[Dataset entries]
__________
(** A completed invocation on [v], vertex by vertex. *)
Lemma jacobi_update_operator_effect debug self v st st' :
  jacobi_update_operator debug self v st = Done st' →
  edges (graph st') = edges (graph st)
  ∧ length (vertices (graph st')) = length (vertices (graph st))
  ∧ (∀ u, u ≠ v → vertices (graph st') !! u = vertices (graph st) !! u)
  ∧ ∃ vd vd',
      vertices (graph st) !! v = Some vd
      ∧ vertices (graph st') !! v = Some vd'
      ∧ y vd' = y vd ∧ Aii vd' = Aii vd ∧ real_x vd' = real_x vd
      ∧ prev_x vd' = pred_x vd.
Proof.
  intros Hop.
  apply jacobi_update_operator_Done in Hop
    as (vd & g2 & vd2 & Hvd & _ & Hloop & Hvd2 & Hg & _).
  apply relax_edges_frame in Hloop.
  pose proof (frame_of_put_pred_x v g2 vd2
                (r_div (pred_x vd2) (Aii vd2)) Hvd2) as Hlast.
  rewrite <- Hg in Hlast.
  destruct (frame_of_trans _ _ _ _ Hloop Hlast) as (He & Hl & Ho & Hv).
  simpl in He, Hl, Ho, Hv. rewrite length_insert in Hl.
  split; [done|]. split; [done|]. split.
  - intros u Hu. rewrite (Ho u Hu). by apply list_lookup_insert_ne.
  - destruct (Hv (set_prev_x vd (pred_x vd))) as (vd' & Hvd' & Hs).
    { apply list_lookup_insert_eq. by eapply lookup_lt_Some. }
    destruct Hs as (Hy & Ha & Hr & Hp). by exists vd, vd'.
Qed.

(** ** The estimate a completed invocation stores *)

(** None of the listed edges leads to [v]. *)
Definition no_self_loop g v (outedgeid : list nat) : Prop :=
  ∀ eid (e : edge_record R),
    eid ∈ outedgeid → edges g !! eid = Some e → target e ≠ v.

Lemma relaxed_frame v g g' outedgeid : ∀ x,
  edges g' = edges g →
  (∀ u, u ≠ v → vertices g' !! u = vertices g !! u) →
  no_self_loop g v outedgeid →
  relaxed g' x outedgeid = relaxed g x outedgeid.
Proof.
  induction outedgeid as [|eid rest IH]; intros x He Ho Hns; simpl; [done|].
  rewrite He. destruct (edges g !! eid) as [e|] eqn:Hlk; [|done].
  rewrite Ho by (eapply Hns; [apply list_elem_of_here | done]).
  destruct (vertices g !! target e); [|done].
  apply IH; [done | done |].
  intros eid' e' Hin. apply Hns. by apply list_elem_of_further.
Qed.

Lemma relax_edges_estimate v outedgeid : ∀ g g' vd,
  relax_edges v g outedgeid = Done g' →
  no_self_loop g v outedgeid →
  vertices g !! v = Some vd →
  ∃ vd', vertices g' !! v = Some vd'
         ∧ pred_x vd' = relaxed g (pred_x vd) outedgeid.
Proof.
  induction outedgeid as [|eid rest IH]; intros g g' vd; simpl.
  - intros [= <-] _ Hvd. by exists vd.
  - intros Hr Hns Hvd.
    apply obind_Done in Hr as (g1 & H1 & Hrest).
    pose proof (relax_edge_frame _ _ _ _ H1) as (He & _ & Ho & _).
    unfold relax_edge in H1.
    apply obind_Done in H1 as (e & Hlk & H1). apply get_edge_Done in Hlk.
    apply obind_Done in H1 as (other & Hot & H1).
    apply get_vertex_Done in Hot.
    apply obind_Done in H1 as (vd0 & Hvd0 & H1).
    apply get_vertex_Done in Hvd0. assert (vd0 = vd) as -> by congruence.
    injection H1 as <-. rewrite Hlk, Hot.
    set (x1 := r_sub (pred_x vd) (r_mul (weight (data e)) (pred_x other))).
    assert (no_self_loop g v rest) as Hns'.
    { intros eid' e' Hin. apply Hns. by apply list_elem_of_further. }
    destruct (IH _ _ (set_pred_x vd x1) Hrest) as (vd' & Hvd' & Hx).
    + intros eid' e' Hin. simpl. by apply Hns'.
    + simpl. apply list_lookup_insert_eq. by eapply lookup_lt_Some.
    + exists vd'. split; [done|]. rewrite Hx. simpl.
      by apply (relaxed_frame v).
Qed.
__________
» **About this task**
The entries shown above must be restated word for word.

» **Written solution**
(** A completed invocation on [v], vertex by vertex. *)
Lemma jacobi_update_operator_effect debug self v st st' :
  jacobi_update_operator debug self v st = Done st' →
  edges (graph st') = edges (graph st)
  ∧ length (vertices (graph st')) = length (vertices (graph st))
  ∧ (∀ u, u ≠ v → vertices (graph st') !! u = vertices (graph st) !! u)
  ∧ ∃ vd vd',
      vertices (graph st) !! v = Some vd
      ∧ vertices (graph st') !! v = Some vd'
      ∧ y vd' = y vd ∧ Aii vd' = Aii vd ∧ real_x vd' = real_x vd
      ∧ prev_x vd' = pred_x vd.
Proof.
  intros Hop.
  apply jacobi_update_operator_Done in Hop
    as (vd & g2 & vd2 & Hvd & _ & Hloop & Hvd2 & Hg & _).
  apply relax_edges_frame in Hloop.
  pose proof (frame_of_put_pred_x v g2 vd2
                (r_div (pred_x vd2) (Aii vd2)) Hvd2) as Hlast.
  rewrite <- Hg in Hlast.
  destruct (frame_of_trans _ _ _ _ Hloop Hlast) as (He & Hl & Ho & Hv).
  simpl in He, Hl, Ho, Hv. rewrite length_insert in Hl.
  split; [done|]. split; [done|]. split.
  - intros u Hu. rewrite (Ho u Hu). by apply list_lookup_insert_ne.
  - destruct (Hv (set_prev_x vd (pred_x vd))) as (vd' & Hvd' & Hs).
    { apply list_lookup_insert_eq. by eapply lookup_lt_Some. }
    destruct Hs as (Hy & Ha & Hr & Hp). by exists vd, vd'.
Qed.

(** ** The estimate a completed invocation stores *)

(** None of the listed edges leads to [v]. *)
Definition no_self_loop g v (outedgeid : list nat) : Prop :=
  ∀ eid (e : edge_record R),
    eid ∈ outedgeid → edges g !! eid = Some e → target e ≠ v.

Lemma relaxed_frame v g g' outedgeid : ∀ x,
  edges g' = edges g →
  (∀ u, u ≠ v → vertices g' !! u = vertices g !! u) →
  no_self_loop g v outedgeid →
  relaxed g' x outedgeid = relaxed g x outedgeid.
Proof.
  induction outedgeid as [|eid rest IH]; intros x He Ho Hns; simpl; [done|].
  rewrite He. destruct (edges g !! eid) as [e|] eqn:Hlk; [|done].
  rewrite Ho by (eapply Hns; [apply list_elem_of_here | done]).
  destruct (vertices g !! target e); [|done].
  apply IH; [done | done |].
  intros eid' e' Hin. apply Hns. by apply list_elem_of_further.
Qed.

Lemma relax_edges_estimate v outedgeid : ∀ g g' vd,
  relax_edges v g outedgeid = Done g' →
  no_self_loop g v outedgeid →
  vertices g !! v = Some vd →
  ∃ vd', vertices g' !! v = Some vd'
         ∧ pred_x vd' = relaxed g (pred_x vd) outedgeid.
Proof.
  induction outedgeid as [|eid rest IH]; intros g g' vd; simpl.
  - intros [= <-] _ Hvd. by exists vd.
  - intros Hr Hns Hvd.
    apply obind_Done in Hr as (g1 & H1 & Hrest).
    pose proof (relax_edge_frame _ _ _ _ H1) as (He & _ & Ho & _).
    unfold relax_edge in H1.
    apply obind_Done in H1 as (e & Hlk & H1). apply get_edge_Done in Hlk.
    apply obind_Done in H1 as (other & Hot & H1).
    apply get_vertex_Done in Hot.
    apply obind_Done in H1 as (vd0 & Hvd0 & H1).
    apply get_vertex_Done in Hvd0. assert (vd0 = vd) as -> by congruence.
    injection H1 as <-. rewrite Hlk, Hot.
    set (x1 := r_sub (pred_x vd) (r_mul (weight (data e)) (pred_x other))).
    assert (no_self_loop g v rest) as Hns'.
    { intros eid' e' Hin. apply Hns. by apply list_elem_of_further. }
    destruct (IH _ _ (set_pred_x vd x1) Hrest) as (vd' & Hvd' & Hx).
    + intros eid' e' Hin. simpl. by apply Hns'.
    + simpl. apply list_lookup_insert_eq. by eapply lookup_lt_Some.
    + exists vd'. split; [done|]. rewrite Hx. simpl.
      by apply (relaxed_frame v).
Qed.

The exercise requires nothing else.